N athaniel yanks Ash into his chest before she can tumble down the sheer face of the cliff.

“Jesus Christ, Ash.” His rough voice grates against her cheek. “You almost died to send a goddamn text.”

“Tessie,” she croaks. Her voice is faint amid the dizzying rush in her head.

His tennis shoes crunch on the gravel as he moves away from the ledge. Nathaniel’s racing heart pumps hard against hers. A perfect sync. A rhythm she wants to pretend is so not happening.

How he did it, she’ll never know. It took seconds, not minutes, to clear the space between them. He snatched her up before she could go over the side of the cliff. She squeezes her eyes shut and presses her face into his neck.

She wants to cry. Instead, she’s distracted when she gets the most amazing whiff of Nathaniel’s natural scent. Internally, Ash is a 360-degree eye roll. Of course the man doesn’t wear cologne. He naturally smells like the sea and sun. Of fucking course.

She whimpers. Her brain forever chemically altered with one hit of him.

“You’re okay.” He squeezes her tighter. “You’re okay. I’ve got you.”

Eyes watering, she nods, nods, nods.

It’s so goddamn embarrassing, clinging to him like a deranged koala, but she can’t help herself. Nathaniel’s solid, tall form is like an anchor. A reassurance that she didn’t just literally drop dead.

“Am I alive?” she gasps.

“No, you’re in heaven, and even the angels don’t want you.”

That pulls a laugh from her. “But what if?” she whispers.

His body rumbles with a brusque chuckle. And then he’s sliding her down his warm frame until her boots touch steady ground. When he sets her gently on her feet, she looks over her shoulder at the drop. “Holy shit, I don’t—”

A broad palm cups her face. Moves Ash’s gaze, up, up, up.

Vaguely, she’s aware of people staring. Hushed murmurs of concern. There’s a whole world around them, and all she can see is him. All she can feel is him. The way his big thumb skims her chin, how his long fingers tangle in her snarled hair.

“Ash?” Nathaniel’s ice-blue eyes shoot to hers, full of concern. Not the annoyance from earlier today. “You okay?”

His response causes her stomach to tighten. She clamps down on her emotions. Fights to control her breath. The last person she wants help from is him.

“I’m fine.”

His soft expression sharpens. “You’re an idiot.” The words are harsh, but she doesn’t miss the tremor in his voice.

“Your bedside manner is impeccable.” With a huff, she shoves a hunk of hair out of her face. “I bet your patients beg for a timely death.”

With a dubious grunt and a tense jaw, he inspects her. He’s back to annoyed. Doctor Robot. That’s him. And that’s why he’s doing this. Checking her over like she’s a glass-jarred specimen.

“Holy shit, that was next-level death defying.”

Both Nathaniel and Ash bristle. Slowly, they turn their heads.

The offender wielding the selfie stick is back, Hawaiian shirt and all. “I got it all on video,” he says, lifting the stick in victory. As if that was his sole mission. To push Ash off a cliff for the sheer sake of views.
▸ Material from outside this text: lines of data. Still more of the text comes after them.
(** * github_activity_report: the event decoder and the aggregation reducer

    Shallow embedding of [src/github_activity_report/main.py] (functions
    [load_events] and [main]) and of the parts of
    [src/github_activity_report/github_models.py] they depend on. *)

From Stdlib Require Import String Ascii ZArith List Lia.
From stdpp Require Import base gmap strings list sorting pretty.

Open Scope string_scope.
Open Scope list_scope.

(* ===================================================================== *)
(** ** Python exceptions *)
(* ===================================================================== *)

(** The exceptions that can leave [load_events]. *)
Inductive PyExn :=
| TypeError (msg : string).

(** A Python computation either returns a value or raises. *)
Inductive PyResult (A : Type) :=
| Ret (a : A)
| Raise (e : PyExn).
Arguments Ret {A} a.
Arguments Raise {A} e.

(* ===================================================================== *)
(** ** The decoder: [load_events] *)
(* ===================================================================== *)

Module Decoder.

(** The concrete event classes of [github_models.py], one per value of the
    [type] discriminator. *)
Inductive Kind :=
| KCommitCommentEvent | KCreateEvent | KDeleteEvent | KForkEvent
| KGollumEvent | KIssueCommentEvent | KIssuesEvent | KMemberEvent
| KPublicEvent | KPullRequestEvent | KPullRequestReviewEvent
| KPullRequestReviewCommentEvent | KPullRequestReviewThreadEvent
| KPushEvent | KReleaseEvent | KSponsorshipEvent | KWatchEvent.

(** The [type: Literal[...]] field of each class. *)
Definition kind_literal (k : Kind) : string :=
  match k with
  | KCommitCommentEvent => "CommitCommentEvent"
  | KCreateEvent => "CreateEvent"
  | KDeleteEvent => "DeleteEvent"
  | KForkEvent => "ForkEvent"
  | KGollumEvent => "GollumEvent"
  | KIssueCommentEvent => "IssueCommentEvent"
  | KIssuesEvent => "IssuesEvent"
  | KMemberEvent => "MemberEvent"
  | KPublicEvent => "PublicEvent"
  | KPullRequestEvent => "PullRequestEvent"
  | KPullRequestReviewEvent => "PullRequestReviewEvent"
  | KPullRequestReviewCommentEvent => "PullRequestReviewCommentEvent"
  | KPullRequestReviewThreadEvent => "PullRequestReviewThreadEvent"
  | KPushEvent => "PushEvent"
  | KReleaseEvent => "ReleaseEvent"
  | KSponsorshipEvent => "SponsorshipEvent"
  | KWatchEvent => "WatchEvent"
  end.

(** The members of the [Event] union, in source order ([WatchEvent] is
    listed twice there; [typing.Union] drops the repetition, and the tag
    lookup below returns the first hit, so it changes nothing). *)
Definition Event_union : list Kind :=
  [KCommitCommentEvent; KCreateEvent; KDeleteEvent; KForkEvent;
   KGollumEvent; KIssueCommentEvent; KIssuesEvent; KMemberEvent;
   KPublicEvent; KPullRequestEvent; KPullRequestReviewEvent;
   KPullRequestReviewCommentEvent; KPullRequestReviewThreadEvent;
   KPushEvent; KReleaseEvent; KSponsorshipEvent; KWatchEvent; KWatchEvent].
(** * Educational-analytics pipeline: data cleaning and analysis

    A shallow embedding of [src/data_loader.py] ([clean_data]) and of
    [src/analyzer.py] ([analyze_performance], [identify_at_risk_students],
    [predict_final_grades], [generate_recommendations],
    [calculate_subject_statistics], [calculate_learning_metrics]), followed
    by the properties of these functions.

    Conventions of the embedding.
    - A Python float is a [pyfloat]: a rational, or [NaN].  pandas uses NaN
      for a missing number, so a missing grade is [NaN].  Arithmetic is exact
      (no rounding error, no overflow); every computed value is reduced with
      [Qred], so that a float has one representation.  The program computes
      in binary64, so a computed mean, rate or quantile agrees with the one
      here up to its last digits only.  What is proved of a computed float
      is therefore what these digits cannot change: orders, bounds, counts,
      comparisons of a value the result itself carries, the same operation
      applied to the same values, and conditions that hold with a margin.
      Where a property is about which arguments [np.polyfit] receives, the
      function is written over an arbitrary fit ([predict_final_grades_with],
      [trend_factors_with]).
    - A standard deviation is kept as [Sqrt v], the square root of the
      variance [v]; it is compared with a constant on the squares, and rounded
      or printed through the integer square root.
    - A table is a list of column names and a list of rows.  The columns have
      the types of the data model: [student_id], [subject], [group] and
      [day_of_week] hold text, [grade] and [attendance] floats, [week] and
      [month] integers, [date] a day.  A field of a row is only read after its
      column was found among the names; a missing column raises [KeyError].
    - A call that can raise returns a [result].  [analyze_performance], which
      assigns into the table of its caller, is written in a state-and-error
      monad over that table.
    - The numerical library calls whose values are not computed here
      (correlation, scaling, k-means, ill-posed least squares) are the fields
      of the class [Numerics]; the properties hold for every instance. *)

From Stdlib Require Import Bool List String Ascii ZArith QArith Qround Qabs Lia Lqa.
From Stdlib Require Import Sorted Permutation DecimalString.
Import ListNotations.

Open Scope string_scope.
Open Scope Z_scope.
Open Scope Q_scope.

(* ================================================================= *)
(** ** Exceptions and results *)

Inductive exn : Type := Exn (cls : string) (msg : string).

Definition KeyError (k : string) : exn := Exn "KeyError" ("'" ++ k ++ "'").
Definition TypeError (m : string) : exn := Exn "TypeError" m.
Definition ValueError (m : string) : exn := Exn "ValueError" m.
Definition LinAlgError (m : string) : exn := Exn "LinAlgError" m.
Definition ZeroDivisionError : exn := Exn "ZeroDivisionError" "division by zero".

(** [str(e)] *)
Definition exn_str (e : exn) : string := let (_, m) := e in m.

Inductive result (A : Type) : Type :=
| Ok (a : A)
| Raise (e : exn).
Arguments Ok {A} a.
Arguments Raise {A} e.

Definition rbind {A B} (r : result A) (k : A -> result B) : result B :=
  match r with
  | Ok a => k a
  | Raise e => Raise e
  end.

Notation "x <- e ;; k" := (rbind e (fun x => k))
  (at level 61, e at next level, right associativity).

Fixpoint rmap_list {A B} (f : A -> result B) (l : list A) : result (list B) :=
  match l with
  | [] => Ok []
  | a :: t => b <- f a ;; bs <- rmap_list f t ;; Ok (b :: bs)
  end.

(* ================================================================= *)
(** ** Python floats *)

Inductive pyfloat : Type :=
| NaN
| Num (q : Q).

(** The square root of a float, kept symbolically. *)
Inductive pysqrt : Type := Sqrt (radicand : pyfloat).

Definition Qltb (a b : Q) : bool := negb (Qle_bool b a).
Almost killed by a rogue TikToker. She’ll never live it down.

Ash flinches as the selfie stick whizzes past her ear.

“Get that fucking thing out of her face, asshole,” Nathaniel snarls, shoving the stick and the man backward.

Eyes wide, Ash bites her lip. Not Nathaniel literally confirming he can fight .
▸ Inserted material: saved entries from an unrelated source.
(** * Rate limiting middlewares of the story API, checked against the
      rate-limiter specification

    The repository ships two Express middlewares that throttle requests per
    client address with a Redis server as shared state:

    - [rateLimitMiddleware] (services/rateLimiterService.ts): one integer
      counter per address, created with a 60 second expiry and bumped with
      INCR;
    - [rateLimiterMiddleware] (middlewares/rateLimiterMiddleware.ts): one
      JSON list of [{timeStamp, requestCount}] entries per address, rewritten
      with a 60 second expiry on every admitted request.

    Both are embedded below as pure functions from the store to an outcome
    and a new store.  Time is [Date.now()], in milliseconds.  An invocation
    has two instants: the one at which Redis answers its GET, and the later
    one at which its callback runs and the write it issues reaches Redis. *)

From Stdlib Require Import ZArith Lia.
From stdpp Require Import base option list gmap strings pretty.

Local Open Scope Z_scope.

(** ** What a middleware invocation can do *)

(** Exceptions that escape a callback: the error object handed over by the
    Redis client ([throw err]) or the [TypeError] raised by JavaScript when a
    property of [undefined] is read. *)
Inductive exn :=
  | RedisError (msg : string)
  | TypeError (msg : string).

(** [Next] is the call [next()], [Json st body] is
    [res.status(st).json(body)] with the body as its list of fields, and
    [Throw e] an exception leaving the callback. *)
Inductive outcome :=
  | Next
  | Json (status : Z) (body : list (string * string))
  | Throw (e : exn).

Definition admitted (o : outcome) : bool :=
  match o with Next => true | _ => false end.

Definition rejected (o : outcome) : bool :=
  match o with Json 429 _ => true | _ => false end.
“I just want her name for the video—”

“Take your fucking stick and keep moving unless you want it up your ass,” Nathaniel snaps, stepping in front of her to block her from view.

“Fuck you, dude.” With that, the guy storms off.

Ash looks up at him, brow cocked. “Impressive. Violence before lunch.”

He blows out a hard breath. “Fucking people.” Placing a hand on her elbow, he steers her toward a less populated area. “Let’s get the hell out of here.”

His stern, bossy tone steamrolls her stomach.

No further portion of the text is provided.